Re: Kat Weaponry and Edgy Razors...
On Sat, 15 Apr 1995, Dana Uehara wrote:
> Andy Hill writes:
> Let me clarify something here.
> The *idea* of the mailing list was my idea, yes. However, Paul Hurley
> (aka Ratman) did the legwork in setting up the actual mailing list (I
> believe in giving credit where credit is due), although I help take
> care of its administrative tasks.
Actually, I was aware of that (thanks Paul), but I also believe I
gave credit where it was due, just not everywhere it was due.
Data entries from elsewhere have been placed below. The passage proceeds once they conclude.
Lemma bitmap_flip_run b i : wf b -> 0 <= i < bit_cnt b ->
  exists b', bitmap_flip i b = Ok (tt, b') /\ updated (Z.eqb i) (fun j => negb (bit b j)) b b'.
Proof.
  intros Hwf Hi. destruct (load_run b i Hwf Hi) as (v & Hl & Hr & Hv & Hb).
  unfold bitmap_flip. erewrite bind_eq; [|exact Hl].
  destruct (store_run b i v (Z.lxor v (bit_mask i)) (negb (bit b i))) as (b' & R & W & C & U); [done..| | |].
  - unfold bit_mask. auto with words.
  - intros k Hk. rewrite Z.lxor_spec, mask_testbit, Hb by lia.
    destruct (Z.eqb_spec k (i mod 32)) as [->|]; [by rewrite xorb_true_r|by rewrite xorb_false_r].
  - exists b'. split; [done|]. split; [done|]. split; [done|]. intros j Hj. rewrite U by done.
    by destruct (Z.eqb_spec i j) as [->|].
Qed.

Lemma bitmap_set_run b i v : wf b -> 0 <= i < bit_cnt b ->
  exists b', bitmap_set i v b = Ok (tt, b') /\ updated (Z.eqb i) (fun _ => v) b b'.
Proof.
  intros Hwf Hi. unfold bitmap_set, bitmap_size, gets. erewrite bind_eq; [|done].
  erewrite bind_eq; [|apply assert_true; lia].
  destruct v; [by apply bitmap_mark_run|by apply bitmap_reset_run].
Qed.

(** ** Ranges of bits *)

(** The positions of the range of [cnt] bits from [start]. *)
Definition in_range (start cnt j : Z) : bool := (start <=? j) && (j <? start + cnt).

Lemma in_range_spec start cnt j : in_range start cnt j = true <-> start <= j < start + cnt.
Proof. unfold in_range. lia. Qed.
(* ===== verification/VAddr.v ===== *)
(** * threads/vaddr.h, threads/pte.h: addresses and page table entries

    An address is a number below 2^32; the kernel sees the physical memory from
    [PHYS_BASE] on. *)

From S2P Require Import Prelude.

Module VAddr.

Definition PGBITS : Z := 12.
Definition PGSIZE : Z := 4096.
Definition BITMASK (shift cnt : Z) : Z := Z.shiftl (Z.shiftl 1 cnt - 1) shift.
Definition PGMASK : Z := BITMASK 0 PGBITS.
Definition PHYS_BASE : Z := 3221225472.

Definition pg_ofs (va : Z) : Z := Z.land va PGMASK.
Definition pg_no (va : Z) : Z := Z.shiftr va PGBITS.
Definition pg_round_up (va : Z) : Z := Z.land (u32 (va + PGSIZE - 1)) (u32 (Z.lnot PGMASK)).
Definition pg_round_down (va : Z) : Z := Z.land va (u32 (Z.lnot PGMASK)).
Definition is_user_vaddr (va : Z) : bool := va <? PHYS_BASE.
Definition is_kernel_vaddr (va : Z) : bool := va >=? PHYS_BASE.
Definition ptov (paddr : Z) : res Z := if paddr <? PHYS_BASE then Ok (u32 (paddr + PHYS_BASE)) else Err AssertFail.
Definition vtop (va : Z) : res Z := if is_kernel_vaddr va then Ok (va - PHYS_BASE) else Err AssertFail.

(** ** Page tables *)

Definition PTSHIFT : Z := PGBITS.
Definition PTBITS : Z := 10.
Definition PTMASK : Z := BITMASK PTSHIFT PTBITS.
Definition PDSHIFT : Z := PTSHIFT + PTBITS.
Definition pt_no (va : Z) : Z := Z.shiftr (Z.land va PTMASK) PTSHIFT.
Definition pd_no (va : Z) : Z := Z.shiftr va PDSHIFT.

Definition PTE_ADDR : Z := 4294963200.
Definition PTE_P : Z := 1.
Definition PTE_W : Z := 2.
Definition PTE_U : Z := 4.
Definition PTE_A : Z := 32.
Definition PTE_D : Z := 64.

Definition vassert {A} (b : bool) (r : res A) : res A := if b then r else Err AssertFail.
Definition pde_create (pt : Z) : res Z :=
  vassert (pg_ofs pt =? 0) (rbind (vtop pt) (fun p => Ok (Z.lor (Z.lor (Z.lor p PTE_U) PTE_P) PTE_W))).
Definition pde_get_pt (pde : Z) : res Z := vassert (negb (Z.land pde PTE_P =? 0)) (ptov (Z.land pde PTE_ADDR)).
Definition pte_create_kernel (page : Z) (writable : bool) : res Z :=
  vassert (pg_ofs page =? 0) (rbind (vtop page) (fun p => Ok (Z.lor (Z.lor p PTE_P) (if writable then PTE_W else 0)))).
Definition pte_create_user (page : Z) (writable : bool) : res Z :=
  rbind (pte_create_kernel page writable) (fun pte => Ok (Z.lor pte PTE_U)).
Definition pte_get_page (pte : Z) : res Z := ptov (Z.land pte PTE_ADDR).

(** ** The functions in terms of division *)

Lemma pg_ofs_mod va : pg_ofs va = va mod 4096.
Proof. unfold pg_ofs. change PGMASK with (Z.ones 12). by rewrite Z.land_ones. Qed.
Lemma pg_no_div va : pg_no va = va / 4096.
Proof. unfold pg_no. by rewrite Z.shiftr_div_pow2. Qed.
Lemma pd_no_div va : pd_no va = va / 4194304.
Proof. unfold pd_no. by rewrite Z.shiftr_div_pow2. Qed.
Lemma pt_no_div va : pt_no va = (va / 4096) mod 1024.
Proof.
  unfold pt_no. rewrite Z.shiftr_land. change (Z.shiftr PTMASK PTSHIFT) with (Z.ones 10).
  by rewrite Z.land_ones, Z.shiftr_div_pow2.
Qed.

Lemma page_div a o : a mod 4096 = 0 -> 0 <= o < 4096 -> 4096 * ((a + o) / 4096) = a.
Proof.
  intros Hm Ho. apply Z.div_exact in Hm; [|done]. replace (a + o) with (a / 4096 * 4096 + o) by lia.
  rewrite Z.div_add_l, (Z.div_small o) by done. lia.
Qed.
(** Keeping the upper 20 bits of a word. *)
Lemma land_page va : 0 <= va < 2 ^ 32 -> Z.land va PTE_ADDR = 4096 * (va / 4096).
Proof.
  intros Hva. change PTE_ADDR with (Z.shiftl (Z.ones 20) 12). apply Z.bits_inj'. intros n Hn.
  rewrite (Z.mul_comm 4096), <- (Z.shiftl_mul_pow2 _ 12), Z.land_spec, !Z.shiftl_spec by lia.
  destruct (Z.ltb_spec n 12) as [Hlt|Hge].
  - rewrite !(Z.testbit_neg_r _ (n - 12)) by lia. apply andb_false_r.
  - change (va / 4096) with (va / 2 ^ 12). rewrite <- Z.shiftr_div_pow2, Z.shiftr_spec by lia. replace (n - 12 + 12) with n by lia.
    destruct (Z.ltb_spec (n - 12) 20).
    + rewrite Z.ones_spec_low by lia. apply andb_true_r.
    + rewrite Z.ones_spec_high by lia. rewrite (testbit_high 32 va n) by lia. done.
Qed.
Lemma pg_round_down_div va : 0 <= va < 2 ^ 32 -> pg_round_down va = 4096 * (va / 4096).
Proof. intros Hva. by rewrite <- land_page. Qed.
Lemma pg_round_down_in a o : 0 <= a -> a mod 4096 = 0 -> 0 <= o < 4096 -> a + o < 2 ^ 32 -> pg_round_down (a + o) = a.
Proof.
  intros Ha Hm Ho Hlt. rewrite pg_round_down_div by lia. by apply page_div.
Qed.
Lemma pg_ofs_in a o : a mod 4096 = 0 -> 0 <= o < 4096 -> pg_ofs (a + o) = o.
Proof. intros Hm Ho. rewrite pg_ofs_mod, <- Zplus_mod_idemp_l, Hm. by apply Z.mod_small. Qed.

(** A page address with flags in the lower bits. *)
Lemma lor_flags p f : p mod 4096 = 0 -> 0 <= f < 4096 -> Z.lor p f = p + f.
Proof.
  intros Hp Hf. apply Z.div_exact in Hp; [|done]. set (q := p / 4096) in *. clearbody q. subst p.
  change 4096 with (2 ^ 12) in *. rewrite Z.mul_comm, <- Z.shiftl_mul_pow2 by done. symmetry. apply Z.add_nocarry_lor. apply Z.bits_inj'. intros n Hn. rewrite Z.land_spec, Z.bits_0, Z.shiftl_spec by done.
  destruct (Z.ltb_spec n 12).
  - by rewrite (Z.testbit_neg_r _ (n - 12)) by lia.
  - rewrite (testbit_high 12 f n) by lia. apply andb_false_r.
Qed.
Lemma land_page_flags p f : 0 <= p -> p + f < 2 ^ 32 -> p mod 4096 = 0 -> 0 <= f < 4096 -> Z.land (p + f) PTE_ADDR = p.
Proof.
  intros H0 Hlt Hp Hf. rewrite land_page by lia. by apply page_div.
Qed.

(** An address is determined by its directory index, table index and offset. *)
Lemma split_address va : 0 <= va -> va = pd_no va * 4194304 + pt_no va * 4096 + pg_ofs va.
Proof.
  intros Hva. rewrite pd_no_div, pt_no_div, pg_ofs_mod. pose proof (Z.div_mod va 4096 ltac:(done)) as E1.
  pose proof (Z.div_mod (va / 4096) 1024 ltac:(done)) as E2. rewrite Z.div_div in E2 by done. change (4096 * 1024) with 4194304 in E2. lia.
Qed.

End VAddr.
> Slicer Missile, and so on). That doesn't mean, of course, that the Kats'
> weaponry doesn't include *any* warheads; but the intent of the weaponry
> seems to be more toward capturing or disabling criminals rather than
> blowing them up. Any comments?
I noted that most of their weaponry seems more geared towards
stopping the particular miscreants in their tracks, without necessarily
passing "judgement" on them by blowing them to smithereens. When I
first saw the show, I figured it was due to the whole "anti-violence"
bit, but later eps proved that wasn't necessarily the case. In "Bride of
the Pastmaster", Razor attempts to "stop" T-Bone's "oil-suckin' eel" from
it's attack on the tanker with a "pincer missile", and only resorts to
the "matchhead" one as a last resort - sort of like a limited response
tactic in a military scenario. Of course, the "Match-head missile" turns
the worm into mush ("we just had the TurboKat washed!.."), but he tried
the civilized way first. The best example of this (IMO) in their weapons
inventory is the "scrambler missile", which shorts out all of the
weapons/control systems on the villains craft, yet would usually allow
for a forced landing. Still, not even this is applied evenly, they used
it on Hard-Drive in the Behemoth tank, allowing it simply to crash into a
building, but after T-Bone used it on DarkKat - he then fired an
explosive missile to finish him off (likely because he wanted revenge for
what he assumed to be Razor's sure demise in that ep, "Wrath of DarkKat").
You'll note that though they try to be balanced, they don't have a
problem with "getting the job done", and some of the darker humour
associated with that theme makes it into the show - note what's scrawled
on the "plain old missile" in "Chaos in Crystal":
"From Razor With Love"
A take on similar slogans from WWII and the conflict in Southeast Asia.